Owner and Operator of Tennessee Drug Screening Lab Plead Guilty to Healthcare Fraud

Michael Norman Dube, 59, who operated American Toxicology Labs, pleaded guilty in the Western District of Virginia and the Eastern District of Kentucky to healthcare fraud charges. Dube’s wife, Regan Gran Dube, 40, also pleaded guilty. According to court documents, in March 2011, Michael Dube pleaded guilty in the Eastern District of Tennessee to one count of intentionally omitting information from reports as required under the Controlled Substances Act. As a result of his conviction, the Department of Health and Human Services [HHS] informed Dube in a letter dated June 29, 2012, that he was excluded from participating in any federal healthcare program. Nonetheless, in May 2013, Michael and Regan Dube established American Toxicology Labs [ATL] in Johnson City, Tennessee, with Regan Dube serving as the company’s registered agent, and using the couple’s home address as the principal office and mailing address. ATL then applied to participate in Medicare and Medicaid. On the applications, Regan Dube was listed as the owner of ATL, and Michael Dube’s name and participation in ATL was omitted. ATL conducted urine screens for various entities who represented themselves to be opioid treatment facilities. Between May 1, 2014, and January 31, 2020, Medicare, Virginia Medicaid, Kentucky Medicaid and TennCare made payments to ATL that totaled approximately $8.5 million.

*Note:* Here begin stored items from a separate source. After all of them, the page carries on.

(* ===== verification/Tokenization.v ===== *)
(** The configuration of tokenization: [src/config/tokenization.rs].

    Loading from the environment, and the conversions between energy and tokens.  The
    environment is a function from names to values; [str::parse::<f64>] and [f64::powi] are
    the interfaces [F64Parse] and [F64Powi]; the parsers of integers and [bool] are those of
    [Prelude]. *)
From S2P Require Import Prelude Numerics Floats Errors.
From Stdlib Require Import Ascii.
Open Scope string_scope.
Open Scope Z_scope.

Class F64Parse := { parse_f64 : string -> option spec_float }.

(** [powi] multiplies: where every power is a small integer nothing is rounded. *)
Class F64Powi := {
  powi : spec_float -> Z -> spec_float;
  powi_exact b n : 0 < b -> 0 <= n -> b ^ n < 2 ^ 53 -> powi (f64_of_Z b) n = f64_of_Z (b ^ n);
}.

(** ** Parsing *)

Definition i64_max : Z := 9223372036854775807.

(** [parse::<i64>]. *)
Definition parse_i64 (s : string) : option Z :=
  match s with
  | String "-" s =>
      if (s =? "")%string then None
      else n ← digits_value 0 s; if n <=? i64_max + 1 then Some (- n) else None
  | _ => parse_unsigned i64_max s
  end.

(** ** Configuration *)

Record TokenizationConfig := {
  kwh_to_token_ratio : spec_float;
  decimals : Z;
  max_reading_kwh : spec_float;
  reading_max_age_days : Z;
  auto_mint_enabled : bool;
  polling_interval_secs : Z;
  batch_size : Z;
  max_retry_attempts : Z;
  initial_retry_delay_secs : Z;
  retry_backoff_multiplier : spec_float;
  max_retry_delay_secs : Z;
  transaction_timeout_secs : Z;
  max_transactions_per_batch : Z;
  enable_real_blockchain : bool;
  use_onchain_balance_for_escrow : bool;
  mint_threshold : spec_float;
}.

Definition default_config : TokenizationConfig := {|
  kwh_to_token_ratio := f64_of_Z 1;
  decimals := 9;
  max_reading_kwh := f64_of_Z 100;
  reading_max_age_days := 7;
  auto_mint_enabled := true;
  polling_interval_secs := 60;
  batch_size := 50;
  max_retry_attempts := 3;
  initial_retry_delay_secs := 300;
  retry_backoff_multiplier := f64_of_Z 2;
  max_retry_delay_secs := 3600;
  transaction_timeout_secs := 60;
  max_transactions_per_batch := 20;
  enable_real_blockchain := true;
  use_onchain_balance_for_escrow := false;
  mint_threshold := f64_of_Z 5;
|}.

(** [config.field = value]. *)
Definition set_kwh_to_token_ratio x (c : TokenizationConfig) : TokenizationConfig := {|
  kwh_to_token_ratio := x; decimals := decimals c; max_reading_kwh := max_reading_kwh c;
  reading_max_age_days := reading_max_age_days c; auto_mint_enabled := auto_mint_enabled c;
  polling_interval_secs := polling_interval_secs c; batch_size := batch_size c;
  max_retry_attempts := max_retry_attempts c;
  initial_retry_delay_secs := initial_retry_delay_secs c;
  retry_backoff_multiplier := retry_backoff_multiplier c;
  max_retry_delay_secs := max_retry_delay_secs c;
  transaction_timeout_secs := transaction_timeout_secs c;
  max_transactions_per_batch := max_transactions_per_batch c;
  enable_real_blockchain := enable_real_blockchain c;
  use_onchain_balance_for_escrow := use_onchain_balance_for_escrow c;
  mint_threshold := mint_threshold c |}.
Definition set_decimals x (c : TokenizationConfig) : TokenizationConfig := {|
  kwh_to_token_ratio := kwh_to_token_ratio c; decimals := x; max_reading_kwh := max_reading_kwh c;
  reading_max_age_days := reading_max_age_days c; auto_mint_enabled := auto_mint_enabled c;
  polling_interval_secs := polling_interval_secs c; batch_size := batch_size c;
  max_retry_attempts := max_retry_attempts c;
  initial_retry_delay_secs := initial_retry_delay_secs c;
  retry_backoff_multiplier := retry_backoff_multiplier c;
  max_retry_delay_secs := max_retry_delay_secs c;
  transaction_timeout_secs := transaction_timeout_secs c;
  max_transactions_per_batch := max_transactions_per_batch c;
  enable_real_blockchain := enable_real_blockchain c;
  use_onchain_balance_for_escrow := use_onchain_balance_for_escrow c;
  mint_threshold := mint_threshold c |}.
Definition set_max_reading_kwh x (c : TokenizationConfig) : TokenizationConfig := {|
  kwh_to_token_ratio := kwh_to_token_ratio c; decimals := decimals c; max_reading_kwh := x;
  reading_max_age_days := reading_max_age_days c; auto_mint_enabled := auto_mint_enabled c;
  polling_interval_secs := polling_interval_secs c; batch_size := batch_size c;
  max_retry_attempts := max_retry_attempts c;
  initial_retry_delay_secs := initial_retry_delay_secs c;
  retry_backoff_multiplier := retry_backoff_multiplier c;
  max_retry_delay_secs := max_retry_delay_secs c;
  transaction_timeout_secs := transaction_timeout_secs c;
  max_transactions_per_batch := max_transactions_per_batch c;
  enable_real_blockchain := enable_real_blockchain c;
  use_onchain_balance_for_escrow := use_onchain_balance_for_escrow c;
  mint_threshold := mint_threshold c |}.
Definition set_reading_max_age_days x (c : TokenizationConfig) : TokenizationConfig := {|
  kwh_to_token_ratio := kwh_to_token_ratio c; decimals := decimals c;
  max_reading_kwh := max_reading_kwh c; reading_max_age_days := x;
  auto_mint_enabled := auto_mint_enabled c; polling_interval_secs := polling_interval_secs c;
  batch_size := batch_size c; max_retry_attempts := max_retry_attempts c;
  initial_retry_delay_secs := initial_retry_delay_secs c;
  retry_backoff_multiplier := retry_backoff_multiplier c;
  max_retry_delay_secs := max_retry_delay_secs c;
  transaction_timeout_secs := transaction_timeout_secs c;
  max_transactions_per_batch := max_transactions_per_batch c;
  enable_real_blockchain := enable_real_blockchain c;
  use_onchain_balance_for_escrow := use_onchain_balance_for_escrow c;
  mint_threshold := mint_threshold c |}.
Definition set_auto_mint_enabled x (c : TokenizationConfig) : TokenizationConfig := {|
  kwh_to_token_ratio := kwh_to_token_ratio c; decimals := decimals c;
  max_reading_kwh := max_reading_kwh c; reading_max_age_days := reading_max_age_days c;
  auto_mint_enabled := x; polling_interval_secs := polling_interval_secs c;
  batch_size := batch_size c; max_retry_attempts := max_retry_attempts c;
  initial_retry_delay_secs := initial_retry_delay_secs c;
  retry_backoff_multiplier := retry_backoff_multiplier c;
  max_retry_delay_secs := max_retry_delay_secs c;
  transaction_timeout_secs := transaction_timeout_secs c;
  max_transactions_per_batch := max_transactions_per_batch c;
  enable_real_blockchain := enable_real_blockchain c;
  use_onchain_balance_for_escrow := use_onchain_balance_for_escrow c;
  mint_threshold := mint_threshold c |}.
Definition set_polling_interval_secs x (c : TokenizationConfig) : TokenizationConfig := {|
  kwh_to_token_ratio := kwh_to_token_ratio c; decimals := decimals c;
  max_reading_kwh := max_reading_kwh c; reading_max_age_days := reading_max_age_days c;
  auto_mint_enabled := auto_mint_enabled c; polling_interval_secs := x;
  batch_size := batch_size c; max_retry_attempts := max_retry_attempts c;
  initial_retry_delay_secs := initial_retry_delay_secs c;
  retry_backoff_multiplier := retry_backoff_multiplier c;
  max_retry_delay_secs := max_retry_delay_secs c;
  transaction_timeout_secs := transaction_timeout_secs c;
  max_transactions_per_batch := max_transactions_per_batch c;
  enable_real_blockchain := enable_real_blockchain c;
  use_onchain_balance_for_escrow := use_onchain_balance_for_escrow c;
  mint_threshold := mint_threshold c |}.
Definition set_batch_size x (c : TokenizationConfig) : TokenizationConfig := {|
  kwh_to_token_ratio := kwh_to_token_ratio c; decimals := decimals c;
  max_reading_kwh := max_reading_kwh c; reading_max_age_days := reading_max_age_days c;
  auto_mint_enabled := auto_mint_enabled c; polling_interval_secs := polling_interval_secs c;
  batch_size := x; max_retry_attempts := max_retry_attempts c;
  initial_retry_delay_secs := initial_retry_delay_secs c;
  retry_backoff_multiplier := retry_backoff_multiplier c;
  max_retry_delay_secs := max_retry_delay_secs c;
  transaction_timeout_secs := transaction_timeout_secs c;
  max_transactions_per_batch := max_transactions_per_batch c;
  enable_real_blockchain := enable_real_blockchain c;
  use_onchain_balance_for_escrow := use_onchain_balance_for_escrow c;
  mint_threshold := mint_threshold c |}.
Definition set_max_retry_attempts x (c : TokenizationConfig) : TokenizationConfig := {|
  kwh_to_token_ratio := kwh_to_token_ratio c; decimals := decimals c;
  max_reading_kwh := max_reading_kwh c; reading_max_age_days := reading_max_age_days c;
  auto_mint_enabled := auto_mint_enabled c; polling_interval_secs := polling_interval_secs c;
  batch_size := batch_size c; max_retry_attempts := x;
  initial_retry_delay_secs := initial_retry_delay_secs c;
  retry_backoff_multiplier := retry_backoff_multiplier c;
  max_retry_delay_secs := max_retry_delay_secs c;
  transaction_timeout_secs := transaction_timeout_secs c;
  max_transactions_per_batch := max_transactions_per_batch c;
  enable_real_blockchain := enable_real_blockchain c;
  use_onchain_balance_for_escrow := use_onchain_balance_for_escrow c;
  mint_threshold := mint_threshold c |}.
Definition set_initial_retry_delay_secs x (c : TokenizationConfig) : TokenizationConfig := {|
  kwh_to_token_ratio := kwh_to_token_ratio c; decimals := decimals c;
  max_reading_kwh := max_reading_kwh c; reading_max_age_days := reading_max_age_days c;
  auto_mint_enabled := auto_mint_enabled c; polling_interval_secs := polling_interval_secs c;
  batch_size := batch_size c; max_retry_attempts := max_retry_attempts c;
  initial_retry_delay_secs := x; retry_backoff_multiplier := retry_backoff_multiplier c;
  max_retry_delay_secs := max_retry_delay_secs c;
  transaction_timeout_secs := transaction_timeout_secs c;
  max_transactions_per_batch := max_transactions_per_batch c;
  enable_real_blockchain := enable_real_blockchain c;
  use_onchain_balance_for_escrow := use_onchain_balance_for_escrow c;
  mint_threshold := mint_threshold c |}.
Definition set_retry_backoff_multiplier x (c : TokenizationConfig) : TokenizationConfig := {|
  kwh_to_token_ratio := kwh_to_token_ratio c; decimals := decimals c;
  max_reading_kwh := max_reading_kwh c; reading_max_age_days := reading_max_age_days c;
  auto_mint_enabled := auto_mint_enabled c; polling_interval_secs := polling_interval_secs c;
  batch_size := batch_size c; max_retry_attempts := max_retry_attempts c;
  initial_retry_delay_secs := initial_retry_delay_secs c; retry_backoff_multiplier := x;
  max_retry_delay_secs := max_retry_delay_secs c;
  transaction_timeout_secs := transaction_timeout_secs c;
  max_transactions_per_batch := max_transactions_per_batch c;
  enable_real_blockchain := enable_real_blockchain c;
  use_onchain_balance_for_escrow := use_onchain_balance_for_escrow c;
  mint_threshold := mint_threshold c |}.
Definition set_max_retry_delay_secs x (c : TokenizationConfig) : TokenizationConfig := {|
  kwh_to_token_ratio := kwh_to_token_ratio c; decimals := decimals c;
  max_reading_kwh := max_reading_kwh c; reading_max_age_days := reading_max_age_days c;
  auto_mint_enabled := auto_mint_enabled c; polling_interval_secs := polling_interval_secs c;
  batch_size := batch_size c; max_retry_attempts := max_retry_attempts c;
  initial_retry_delay_secs := initial_retry_delay_secs c;
  retry_backoff_multiplier := retry_backoff_multiplier c; max_retry_delay_secs := x;
  transaction_timeout_secs := transaction_timeout_secs c;
  max_transactions_per_batch := max_transactions_per_batch c;
  enable_real_blockchain := enable_real_blockchain c;
  use_onchain_balance_for_escrow := use_onchain_balance_for_escrow c;
  mint_threshold := mint_threshold c |}.
Definition set_transaction_timeout_secs x (c : TokenizationConfig) : TokenizationConfig := {|
  kwh_to_token_ratio := kwh_to_token_ratio c; decimals := decimals c;
  max_reading_kwh := max_reading_kwh c; reading_max_age_days := reading_max_age_days c;
  auto_mint_enabled := auto_mint_enabled c; polling_interval_secs := polling_interval_secs c;
  batch_size := batch_size c; max_retry_attempts := max_retry_attempts c;
  initial_retry_delay_secs := initial_retry_delay_secs c;
  retry_backoff_multiplier := retry_backoff_multiplier c;
  max_retry_delay_secs := max_retry_delay_secs c; transaction_timeout_secs := x;
  max_transactions_per_batch := max_transactions_per_batch c;
  enable_real_blockchain := enable_real_blockchain c;
  use_onchain_balance_for_escrow := use_onchain_balance_for_escrow c;
  mint_threshold := mint_threshold c |}.
Definition set_max_transactions_per_batch x (c : TokenizationConfig) : TokenizationConfig := {|
  kwh_to_token_ratio := kwh_to_token_ratio c; decimals := decimals c;
  max_reading_kwh := max_reading_kwh c; reading_max_age_days := reading_max_age_days c;
  auto_mint_enabled := auto_mint_enabled c; polling_interval_secs := polling_interval_secs c;
  batch_size := batch_size c; max_retry_attempts := max_retry_attempts c;
  initial_retry_delay_secs := initial_retry_delay_secs c;
  retry_backoff_multiplier := retry_backoff_multiplier c;
  max_retry_delay_secs := max_retry_delay_secs c;
  transaction_timeout_secs := transaction_timeout_secs c; max_transactions_per_batch := x;
  enable_real_blockchain := enable_real_blockchain c;
  use_onchain_balance_for_escrow := use_onchain_balance_for_escrow c;
  mint_threshold := mint_threshold c |}.
Definition set_enable_real_blockchain x (c : TokenizationConfig) : TokenizationConfig := {|
  kwh_to_token_ratio := kwh_to_token_ratio c; decimals := decimals c;
  max_reading_kwh := max_reading_kwh c; reading_max_age_days := reading_max_age_days c;
  auto_mint_enabled := auto_mint_enabled c; polling_interval_secs := polling_interval_secs c;
  batch_size := batch_size c; max_retry_attempts := max_retry_attempts c;
  initial_retry_delay_secs := initial_retry_delay_secs c;
  retry_backoff_multiplier := retry_backoff_multiplier c;
  max_retry_delay_secs := max_retry_delay_secs c;
  transaction_timeout_secs := transaction_timeout_secs c;
  max_transactions_per_batch := max_transactions_per_batch c; enable_real_blockchain := x;
  use_onchain_balance_for_escrow := use_onchain_balance_for_escrow c;
  mint_threshold := mint_threshold c |}.
Definition set_mint_threshold x (c : TokenizationConfig) : TokenizationConfig := {|
  kwh_to_token_ratio := kwh_to_token_ratio c; decimals := decimals c;
  max_reading_kwh := max_reading_kwh c; reading_max_age_days := reading_max_age_days c;
  auto_mint_enabled := auto_mint_enabled c; polling_interval_secs := polling_interval_secs c;
  batch_size := batch_size c; max_retry_attempts := max_retry_attempts c;
  initial_retry_delay_secs := initial_retry_delay_secs c;
  retry_backoff_multiplier := retry_backoff_multiplier c;
  max_retry_delay_secs := max_retry_delay_secs c;
  transaction_timeout_secs := transaction_timeout_secs c;
  max_transactions_per_batch := max_transactions_per_batch c;
  enable_real_blockchain := enable_real_blockchain c;
  use_onchain_balance_for_escrow := use_onchain_balance_for_escrow c; mint_threshold := x |}.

During this time, Michael Dube made employment decisions, negotiated business arrangements with providers, and otherwise participated in the management of ATL. In addition, Michael Dube also received kickback payments from third-parties for referring individuals to those third-parties for services for which payment was made (in whole or in part) by federal healthcare programs. These payments were deposited in Michael and Regan Dube’s personal checking account in a total amount of $441,646. As a result of their guilty pleas, Michael and Regan Dube will pay a total of $9,015,046, plus interest, to be divided between special assessments, fines, restitution, and forfeiture. They will have to repay all of the money they received from Medicare and Medicaid programs.